**Sujet principal** : Demande d'annulation d'une décision implicite de rejet d'une demande de titre de séjour étudiant et de délivrance d'un titre.
**Juridiction** : Tribunal Administratif de Montreuil (formation de jugement).
**Solution retenue** : La requête est rejetée comme manifestement irrecevable. Le tribunal considère qu'aucune décision implicite de rejet n'est née, car l'administration avait déjà notifié une décision expresse de clôture concernant la demande de renouvellement.
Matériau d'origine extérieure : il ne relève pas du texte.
Lemma add_dock_sides_active (name : string) (parameters : list UiElement)
  (side : string) (self : DockManager) :
  sides_active self -> sides_active (fst (add_dock name parameters side self)).
Proof.
  intros [Hl Hr]. unfold add_dock.
  destruct (leafs_get name (docks self)) as [old | ].
  - destruct (nth_error (objects self) old) as [o | ]; [ | now split].
    destruct (ParamDock_reset parameters o) as [o' r]. now split.
  - destruct (ParamDock_init parameters) as [new | e]; [ | now split].
    destruct (String.eqb side "left"); [ | destruct (String.eqb side "right")];
      cbn; split; cbn; try assumption.
    + intros _. destruct (docks_left self) eqn:E; [discriminate | ].
      apply Hl. discriminate.
    + intros _. destruct (docks_right self) eqn:E; [discriminate | ].
      apply Hr. discriminate.
Qed.

Lemma dock_level_changed_sides_active (dock : Dock) (tl : bool) (self : DockManager) :
  sides_active self -> sides_active (fst (dock_level_changed dock tl self)).
Proof.
  intros [Hl Hr]. unfold dock_level_changed.
  destruct tl; [ | now split].
  assert (Hl' : list_remove dock (docks_left self) <> [] -> active_left self <> None)
    by (intros H; apply Hl; now apply list_remove_nonempty in H).
  assert (Hr' : list_remove dock (docks_right self) <> [] -> active_right self <> None)
    by (intros H; apply Hr; now apply list_remove_nonempty in H).
  destruct (dock_in dock (docks_left self));
    [ | destruct (dock_in dock (docks_right self)); [ | now split]];
    (destruct (same_dock (active_left self) dock);
     [ | destruct (same_dock (active_right self) dock)]);
    unfold next_active;
    repeat match goal with
           | |- context [match ?l with [] => _ | _ :: _ => _ end] => destruct l eqn:?
           end;
    cbn; split; cbn; try assumption; try discriminate;
    try (intros N; now elim N);
    try (intros _; apply Hl; congruence);
    try (intros _; apply Hr; congruence);
    try (intros _; apply Hl'; congruence);
    try (intros _; apply Hr'; congruence).
Qed.

Lemma manage_sides_active (op : ManagerOp) (self : DockManager) :
  sides_active self -> sides_active (manage op self).
Proof.
  intros H. destruct op; cbn [manage].
  - now apply add_dock_sides_active.
  - destruct H as [Hl Hr]. unfold remove_dock.
    destruct (dock_in dock (docks_left self)); [now split | ].
    destruct (dock_in dock (docks_right self)); now split.
  - split; intros N; now elim N.
  - now apply dock_level_changed_sides_active.
  - destruct H as [Hl Hr]. unfold dock_location_changed.
    destruct loc; cbn; split; cbn; try assumption; intros _; discriminate.
  - destruct H as [Hl Hr]. unfold dock_user_expanded.
    destruct (dock_is_collapsed dock (objects self)); [ | now split].
    destruct (dock_in dock (docks_left self)).
    + destruct (active_left self) eqn:Ea; cbn; split; cbn; rewrite ?Ea;
        try assumption; intros _; discriminate.
    + destruct (dock_in dock (docks_right self)); [ | now split].
      destruct (active_right self) eqn:Ea; cbn; split; cbn; rewrite ?Ea;
        try assumption; intros _; discriminate.
Qed.

(** X30: from a new manager, after any requests to add docks, to clear and
    after any signals of the docks, raised or not, a side whose list has a
    dock has an active dock; so the slot of a click on a title never fails
    on [self.active_left.collapse()] or [self.active_right.collapse()]. *)
Theorem dock_user_expanded_has_active (ops : list ManagerOp) (dock : Dock) :
  sides_active (manage_all ops DockManager_init) /\
  snd (dock_user_expanded dock (manage_all ops DockManager_init))
    <> Raised (PyExn AttributeError).
Proof.
  assert (H : forall self, sides_active self -> sides_active (manage_all ops self)).
  { induction ops as [ | op rest IH]; intros self Hs; [exact Hs | ].
    apply (IH (manage op self)). now apply manage_sides_active. }
  assert (H0 : sides_active (manage_all ops DockManager_init)).
  { apply H. split; intros N; now elim N. }
  split; [exact H0 | ].
  destruct H0 as [Hl Hr]. unfold dock_user_expanded.
  destruct (dock_is_collapsed dock (objects (manage_all ops DockManager_init)));
    [ | discriminate].
  destruct (dock_in dock (docks_left (manage_all ops DockManager_init))) eqn:El.
  - destruct (active_left (manage_all ops DockManager_init)); [discriminate | ].
    exfalso. apply Hl; [ | reflexivity].
    apply dock_in_spec in El. intros E. rewrite E in El. exact El.
  - destruct (dock_in dock (docks_right (manage_all ops DockManager_init))) eqn:Er;
      [ | discriminate].
    destruct (active_right (manage_all ops DockManager_init)); [discriminate | ].
    exfalso. apply Hr; [ | reflexivity].
    apply dock_in_spec in Er. intros E. rewrite E in Er. exact Er.
Qed.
**Textes appliqués** : L'ordonnance est rendue sur le fondement de l'article R. 222-1, 4°, du code de justice administrative, qui permet le rejet des requêtes manifestement irrecevables.
Texte intégral
Vu la procédure suivante :
Par une requête enregistrée le 14 décembre 2025, M. C... A..., représenté par Me Amrouche, demande au tribunal :
1°) de l’admettre au bénéfice de l’aide juridictionnelle provisoire ;
2°) d’annuler la décision implicite de rejet du préfet de la Seine-Saint-Denis sur sa demande de titre de séjour ;
3°) d’enjoindre au préfet de la Seine-Saint-Denis de lui délivrer un titre de séjour portant la mention « étudiant » dans un délai de trente jours sous astreinte de 50 euros par jour de retard ; à défaut, de procéder au réexamen de sa situation sous les mêmes conditions de délai et d’astreinte et de lui délivrer, dans cette attente, un récépissé avec autorisation de travail ;
4°) de mettre à la charge de l’Etat (préfet de la Seine-Saint-Denis) la somme de 1 500 euros sur le fondement des dispositions de l’article L. 761-1 du code de justice administrative et de l’article 37 de la loi du 10 juillet 1991.
Vu :
- l’ordonnance du juge des référés n° 2522627 du 16 décembre 2025 ;
- les autres pièces du dossier.
Vu le code de justice administrative.
Considérant ce qui suit :
Aux termes de l’article R. 222-1 du code de justice administrative : « (…) les présidents de formation de jugement des tribunaux (…) peuvent, par ordonnance : (…) 4° Rejeter les requêtes manifestement irrecevables, lorsque la juridiction n’est pas tenue d’inviter leur auteur à les régulariser ou qu’elles n’ont pas été régularisées à l’expiration du délai imparti par une demande en ce sens (…) ».
M. A..., ressortissant indien, a présenté le 9 février 2025 une demande de renouvellement de la carte de séjour portant la mention « étudiant » dont il était titulaire. Il ressort des écritures mêmes du requérant que cette demande a fait l’objet d’une décision de « clôture » le 4 mai 2025. Dans ces conditions, M. A... ne peut utilement soutenir qu’est née du silence gardé par le préfet sur sa demande une décision implicite de rejet de celle-ci. Il en résulte que la requête de M. A... doit être rejetée par ordonnance sur le fondement des dispositions précitées du 4° de l’article R. 222-1 du code de justice administrative, sans qu’il y ait lieu d’admettre M. A... à l’aide juridictionnelle provisoire.
O R D O N N E :
Article 1er : La requête de M. A... est rejetée.
Article 2 : La présente ordonnance sera notifiée à M. C... A....
Fait à Montreuil, le 2 février 2026.
Le président de la 11e chambre
M. B...
La République mande et ordonne au préfet de la Seine-Saint-Denis en ce qui le concerne ou à tous commissaires de justice à ce requis en ce qui concerne les voies de droit commun contre les parties privées, de pourvoir à l'exécution de la présente décision.